**Task description**:
From the line containing "- assert (fresh" to the end of the entries, return every line exactly, both ends included, and add nothing.

[Opening Dataset excerpts section]

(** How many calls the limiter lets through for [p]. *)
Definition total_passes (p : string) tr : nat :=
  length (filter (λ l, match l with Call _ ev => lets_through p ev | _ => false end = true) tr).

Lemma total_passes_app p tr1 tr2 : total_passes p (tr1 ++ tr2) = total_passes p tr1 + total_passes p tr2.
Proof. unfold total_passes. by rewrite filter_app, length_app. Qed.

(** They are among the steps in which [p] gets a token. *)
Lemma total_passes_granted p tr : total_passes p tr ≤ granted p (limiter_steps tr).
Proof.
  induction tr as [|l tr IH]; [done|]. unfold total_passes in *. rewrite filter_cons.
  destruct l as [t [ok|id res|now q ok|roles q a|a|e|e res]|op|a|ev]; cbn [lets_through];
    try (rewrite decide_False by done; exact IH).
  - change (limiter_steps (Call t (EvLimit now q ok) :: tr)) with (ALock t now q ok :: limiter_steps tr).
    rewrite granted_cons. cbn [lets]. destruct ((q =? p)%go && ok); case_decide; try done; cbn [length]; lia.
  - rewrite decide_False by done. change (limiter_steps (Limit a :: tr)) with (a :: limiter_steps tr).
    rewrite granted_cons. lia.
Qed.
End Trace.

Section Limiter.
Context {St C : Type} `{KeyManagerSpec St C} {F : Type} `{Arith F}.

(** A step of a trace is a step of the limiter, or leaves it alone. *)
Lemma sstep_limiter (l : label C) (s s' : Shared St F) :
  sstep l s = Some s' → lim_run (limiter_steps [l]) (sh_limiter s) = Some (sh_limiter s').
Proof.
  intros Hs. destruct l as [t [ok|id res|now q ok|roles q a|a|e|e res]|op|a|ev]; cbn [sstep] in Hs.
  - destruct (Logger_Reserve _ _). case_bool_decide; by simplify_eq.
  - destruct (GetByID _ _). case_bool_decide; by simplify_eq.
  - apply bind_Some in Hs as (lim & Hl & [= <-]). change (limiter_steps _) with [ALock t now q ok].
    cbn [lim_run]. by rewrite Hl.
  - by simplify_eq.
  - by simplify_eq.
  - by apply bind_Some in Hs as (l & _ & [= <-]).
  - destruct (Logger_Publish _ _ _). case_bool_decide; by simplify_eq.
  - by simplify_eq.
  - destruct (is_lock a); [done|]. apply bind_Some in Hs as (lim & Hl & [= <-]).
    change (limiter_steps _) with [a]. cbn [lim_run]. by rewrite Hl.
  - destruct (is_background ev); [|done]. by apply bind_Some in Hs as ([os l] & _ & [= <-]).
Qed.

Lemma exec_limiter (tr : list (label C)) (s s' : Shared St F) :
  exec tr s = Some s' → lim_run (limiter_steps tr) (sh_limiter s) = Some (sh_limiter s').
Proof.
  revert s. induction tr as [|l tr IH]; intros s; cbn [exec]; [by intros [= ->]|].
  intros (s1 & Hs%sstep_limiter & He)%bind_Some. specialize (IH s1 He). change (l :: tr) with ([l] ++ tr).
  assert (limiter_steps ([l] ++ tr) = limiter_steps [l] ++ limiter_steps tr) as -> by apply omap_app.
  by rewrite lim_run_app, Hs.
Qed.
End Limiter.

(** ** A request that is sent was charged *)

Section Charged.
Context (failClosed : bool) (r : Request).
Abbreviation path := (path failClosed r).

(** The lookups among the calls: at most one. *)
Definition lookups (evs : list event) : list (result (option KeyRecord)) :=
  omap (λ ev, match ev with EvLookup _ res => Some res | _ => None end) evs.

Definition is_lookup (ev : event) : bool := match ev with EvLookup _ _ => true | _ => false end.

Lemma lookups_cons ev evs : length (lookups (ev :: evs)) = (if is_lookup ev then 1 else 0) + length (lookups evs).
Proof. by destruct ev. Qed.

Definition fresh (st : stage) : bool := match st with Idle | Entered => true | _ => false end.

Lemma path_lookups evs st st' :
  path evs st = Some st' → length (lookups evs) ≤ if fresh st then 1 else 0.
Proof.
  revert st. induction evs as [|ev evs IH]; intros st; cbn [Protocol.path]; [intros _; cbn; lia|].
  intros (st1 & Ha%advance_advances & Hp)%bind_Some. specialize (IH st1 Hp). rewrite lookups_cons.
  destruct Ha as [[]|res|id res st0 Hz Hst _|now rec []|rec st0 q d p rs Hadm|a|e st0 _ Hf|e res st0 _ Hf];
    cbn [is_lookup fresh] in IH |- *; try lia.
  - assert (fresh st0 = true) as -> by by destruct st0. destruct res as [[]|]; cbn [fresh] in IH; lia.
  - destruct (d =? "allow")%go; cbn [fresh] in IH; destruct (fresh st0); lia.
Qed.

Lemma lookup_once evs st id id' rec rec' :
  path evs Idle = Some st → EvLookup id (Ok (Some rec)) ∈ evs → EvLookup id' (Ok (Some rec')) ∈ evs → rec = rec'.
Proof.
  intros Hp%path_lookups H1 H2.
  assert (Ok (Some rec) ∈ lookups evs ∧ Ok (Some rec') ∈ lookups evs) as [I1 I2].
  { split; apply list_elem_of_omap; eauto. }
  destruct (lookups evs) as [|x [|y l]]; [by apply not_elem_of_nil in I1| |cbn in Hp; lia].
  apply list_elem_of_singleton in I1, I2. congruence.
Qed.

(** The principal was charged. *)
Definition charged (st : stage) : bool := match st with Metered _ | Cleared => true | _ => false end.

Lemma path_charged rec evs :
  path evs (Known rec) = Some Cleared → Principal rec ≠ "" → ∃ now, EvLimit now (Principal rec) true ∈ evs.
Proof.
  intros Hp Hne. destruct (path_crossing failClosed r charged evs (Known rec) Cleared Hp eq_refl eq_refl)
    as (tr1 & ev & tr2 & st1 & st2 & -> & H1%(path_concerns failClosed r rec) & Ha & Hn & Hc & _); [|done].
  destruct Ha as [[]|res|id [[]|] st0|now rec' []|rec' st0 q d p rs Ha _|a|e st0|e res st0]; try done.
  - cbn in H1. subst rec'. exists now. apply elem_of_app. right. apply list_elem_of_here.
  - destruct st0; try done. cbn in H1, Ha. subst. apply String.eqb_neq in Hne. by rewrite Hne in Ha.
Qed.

[Closing Dataset excerpts section]

**Completed exercise**:
  - assert (fresh st0 = true) as -> by by destruct st0. destruct res as [[]|]; cbn [fresh] in IH; lia.
  - destruct (d =? "allow")%go; cbn [fresh] in IH; destruct (fresh st0); lia.
Qed.

Lemma lookup_once evs st id id' rec rec' :
  path evs Idle = Some st → EvLookup id (Ok (Some rec)) ∈ evs → EvLookup id' (Ok (Some rec')) ∈ evs → rec = rec'.
Proof.
  intros Hp%path_lookups H1 H2.
  assert (Ok (Some rec) ∈ lookups evs ∧ Ok (Some rec') ∈ lookups evs) as [I1 I2].
  { split; apply list_elem_of_omap; eauto. }
  destruct (lookups evs) as [|x [|y l]]; [by apply not_elem_of_nil in I1| |cbn in Hp; lia].
  apply list_elem_of_singleton in I1, I2. congruence.
Qed.

(** The principal was charged. *)
Definition charged (st : stage) : bool := match st with Metered _ | Cleared => true | _ => false end.

Lemma path_charged rec evs :
  path evs (Known rec) = Some Cleared → Principal rec ≠ "" → ∃ now, EvLimit now (Principal rec) true ∈ evs.
Proof.
  intros Hp Hne. destruct (path_crossing failClosed r charged evs (Known rec) Cleared Hp eq_refl eq_refl)
    as (tr1 & ev & tr2 & st1 & st2 & -> & H1%(path_concerns failClosed r rec) & Ha & Hn & Hc & _); [|done].
  destruct Ha as [[]|res|id [[]|] st0|now rec' []|rec' st0 q d p rs Ha _|a|e st0|e res st0]; try done.
  - cbn in H1. subst rec'. exists now. apply elem_of_app. right. apply list_elem_of_here.
  - destruct st0; try done. cbn in H1, Ha. subst. apply String.eqb_neq in Hne. by rewrite Hne in Ha.
Qed.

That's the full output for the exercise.